(** X8.  What the ETA panel shows after an update: for a bus with a
    recomputed ETA it is that ETA, except that a bus that was not shown
    yet and whose ETA is 0 stays out of the panel; a bus without a
    recomputed ETA keeps what was shown.  On whole minutes the
    one-minute threshold holds nothing else back. *)
Theorem updateBusETAs_lookup (prev newETAs : gmap string Z) (id : string) :
  updateBusETAs prev newETAs !! id =
    match newETAs !! id with
    | Some eta =>
        if decide (eta = 0%Z ∧ prev !! id = None) then None else Some eta
    | None => prev !! id
    end.
Proof.
  unfold updateBusETAs. revert id.
  apply (map_fold_weak_ind
           (fun updated m =>
              ∀ id, updated !! id =
                    match m !! id with
                    | Some eta =>
                        if decide (eta = 0%Z ∧ prev !! id = None)
                        then None else Some eta
                    | None => prev !! id
                    end)).
  - intros id. by rewrite lookup_empty.
  - intros i eta m updated Hfresh IH id.
    destruct (decide (i = id)) as [->|Hne].
    + rewrite lookup_insert_eq. specialize (IH id). rewrite Hfresh in IH.
      case_decide as Hshow.
      * rewrite lookup_insert_eq. rewrite decide_False; [done|].
        intros [-> Hnone]. rewrite Hnone in Hshow. simpl in Hshow. lia.
      * rewrite IH. destruct (prev !! id) as [p|] eqn:Hprev; simpl in Hshow.
        -- rewrite decide_False by (by intros [_ ?]). f_equal. lia.
        -- rewrite decide_True; [done|]. split; [lia|done].
    + rewrite lookup_insert_ne by done. rewrite <- IH.
      case_decide; [by rewrite lookup_insert_ne|done].
Qed.

End EtaDisplay.

Section TicketPurchase.

Import SmartBus.

Local Open Scope R_scope.

(** The nearest stop is a stop of the table, with or without a user
    location. *)
Lemma findNearestStop_in_table (stops : list Stop) (userLocation : option LatLng) :
  stops ≠ [] →
  ∃ s, s ∈ stops ∧ findNearestStop stops userLocation = Some (name s).
Proof.
  intros Hne. destruct userLocation as [u|].
  - destruct (scan_first_minimum (dist u) (fun stop _ => stop)
                (stops !! 0%nat) stops Hne) as (i & s & Hi & Hfold & _).
    exists s. split; [by eapply list_elem_of_lookup_2|].
    unfold findNearestStop. cbv zeta. by rewrite Hfold.
  - destruct stops as [|s stops]; [done|].
    exists s. split; [apply list_elem_of_here|done].
Qed.

(** [stops.find] on the name of a stop of the table finds a stop with
    that name. *)
Lemma findByName_in_table (stops : list Stop) (s : Stop) :
  s ∈ stops →
  ∃ s', findByName stops (name s) = Some s' ∧ s' ∈ stops ∧ name s' = name s.
Proof.
  intros Hin. unfold findByName.
  destruct (List.find _ stops) as [s'|] eqn:Hfind.
  - apply find_some in Hfind as [Hin' Hname%bool_decide_eq_true].
    exists s'. by rewrite <- list_elem_of_In in Hin'.
  - apply list_elem_of_In in Hin.
    pose proof (find_none _ _ Hfind s Hin) as Hno. simpl in Hno.
    by rewrite bool_decide_eq_false in Hno.
Qed.

(** With a target of the table and buses inside the table, every ETA of
    the list is computed within [stops.length] turns of the walk. *)
Lemma etasAt_done (stops : list Stop) (s : Stop) (busPositions : list Bus) :
  s ∈ stops →
  (∀ bus, bus ∈ busPositions →
          (index bus < length stops)%nat ∧ (nextIndex bus < length stops)%nat) →
  ∃ etas, etasAt (length stops) stops (name s) busPositions = Done etas ∧
          length etas = length busPositions.
Proof.
  intros Hin Hbuses.
  destruct (findByName_in_table stops s Hin) as (s' & Hfind & Hin' & Hname).
  apply list_elem_of_lookup in Hin' as [t Ht].
  induction busPositions as [|bus rest IH]; [by exists []|].
  destruct IH as (etas & Hrest & Hlen).
  { intros b Hb. apply Hbuses. by apply list_elem_of_further. }
  destruct (Hbuses bus (list_elem_of_here _ _)) as [Hidx Hnxt].
  destruct (calculateETA_loop_terminates stops s' 0 (index bus) (nextIndex bus)
              0 t s') as [[distance pause] Hloop]; try done.
  destruct (lookup_lt_is_Some_2 _ _ Hidx) as [from Hfrom].
  destruct (lookup_lt_is_Some_2 _ _ Hnxt) as [to Hto].
  eexists (_ :: etas). cbn [etasAt]. rewrite Hfind.
  rewrite (calculateETA_done stops s' _ bus from to distance pause) by done.
  rewrite Hrest. split; [done|]. simpl. by rewrite Hlen.
Qed.
(** * Artifact staging and license collection: a shallow embedding

    The development follows two Python sources:

    - [apache_beam/runners/portability/stager.py] (class [Stager]), and
    - [container/license_scripts/pull_licenses_py.py].

    Both are sequential orchestration code over a file system, a network,
    subprocesses and (for the stager) an abstract staging backend.  The
    embedding threads an explicit program state through a small
    state-and-exception monad: a raised Python exception leaves the state
    as it was at the point of the raise, exactly like the interpreter. *)

From Stdlib Require Import ZArith Lia Ascii String.
From stdpp Require Import base tactics option list strings gmap.

Open Scope string_scope.
Open Scope list_scope.

(** ** Python strings *)
Module PyStr.

(** [s.startswith(p)] *)
Definition startswith (p s : string) : bool := String.prefix p s.

(** [s.endswith(suf)]: some suffix of [s] is [suf]. *)
Fixpoint endswith (suf s : string) : bool :=
  if String.eqb s suf then true
  else match s with
       | EmptyString => false
       | String _ s' => endswith suf s'
       end.

(** [s.find(sub) != -1] *)
Fixpoint contains (sub s : string) : bool :=
  if String.prefix sub s then true
  else match s with
       | EmptyString => false
       | String _ s' => contains sub s'
       end.

(** [c in s] for a single character. *)
Fixpoint has_char (c : ascii) (s : string) : bool :=
  match s with
  | EmptyString => false
  | String a s' => if Ascii.eqb a c then true else has_char c s'
  end.

(** [s.split(c)] for a one-character separator: never returns the empty
    list, [''.split(',') == ['']]. *)
Fixpoint split_on (c : ascii) (s : string) : list string :=
  match s with
  | EmptyString => [EmptyString]
  | String a s' =>
      if Ascii.eqb a c then EmptyString :: split_on c s'
      else match split_on c s' with
           | hd :: tl => String a hd :: tl
           | [] => [String a EmptyString]
           end
  end.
◇ ◇ ◇
Your task is to restate, word for word, only those lines above that fall between the line holding "destruct (List.find _" and the line holding "embedding threads an", inclusive.

  destruct (List.find _ stops) as [s'|] eqn:Hfind.
  - apply find_some in Hfind as [Hin' Hname%bool_decide_eq_true].
    exists s'. by rewrite <- list_elem_of_In in Hin'.
  - apply list_elem_of_In in Hin.
    pose proof (find_none _ _ Hfind s Hin) as Hno. simpl in Hno.
    by rewrite bool_decide_eq_false in Hno.
Qed.

(** With a target of the table and buses inside the table, every ETA of
    the list is computed within [stops.length] turns of the walk. *)
Lemma etasAt_done (stops : list Stop) (s : Stop) (busPositions : list Bus) :
  s ∈ stops →
  (∀ bus, bus ∈ busPositions →
          (index bus < length stops)%nat ∧ (nextIndex bus < length stops)%nat) →
  ∃ etas, etasAt (length stops) stops (name s) busPositions = Done etas ∧
          length etas = length busPositions.
Proof.
  intros Hin Hbuses.
  destruct (findByName_in_table stops s Hin) as (s' & Hfind & Hin' & Hname).
  apply list_elem_of_lookup in Hin' as [t Ht].
  induction busPositions as [|bus rest IH]; [by exists []|].
  destruct IH as (etas & Hrest & Hlen).
  { intros b Hb. apply Hbuses. by apply list_elem_of_further. }
  destruct (Hbuses bus (list_elem_of_here _ _)) as [Hidx Hnxt].
  destruct (calculateETA_loop_terminates stops s' 0 (index bus) (nextIndex bus)
              0 t s') as [[distance pause] Hloop]; try done.
  destruct (lookup_lt_is_Some_2 _ _ Hidx) as [from Hfrom].
  destruct (lookup_lt_is_Some_2 _ _ Hnxt) as [to Hto].
  eexists (_ :: etas). cbn [etasAt]. rewrite Hfind.
  rewrite (calculateETA_done stops s' _ bus from to distance pause) by done.
  rewrite Hrest. split; [done|]. simpl. by rewrite Hlen.
Qed.
(** * Artifact staging and license collection: a shallow embedding

    The development follows two Python sources:

    - [apache_beam/runners/portability/stager.py] (class [Stager]), and
    - [container/license_scripts/pull_licenses_py.py].

    Both are sequential orchestration code over a file system, a network,
    subprocesses and (for the stager) an abstract staging backend.  The
    embedding threads an explicit program state through a small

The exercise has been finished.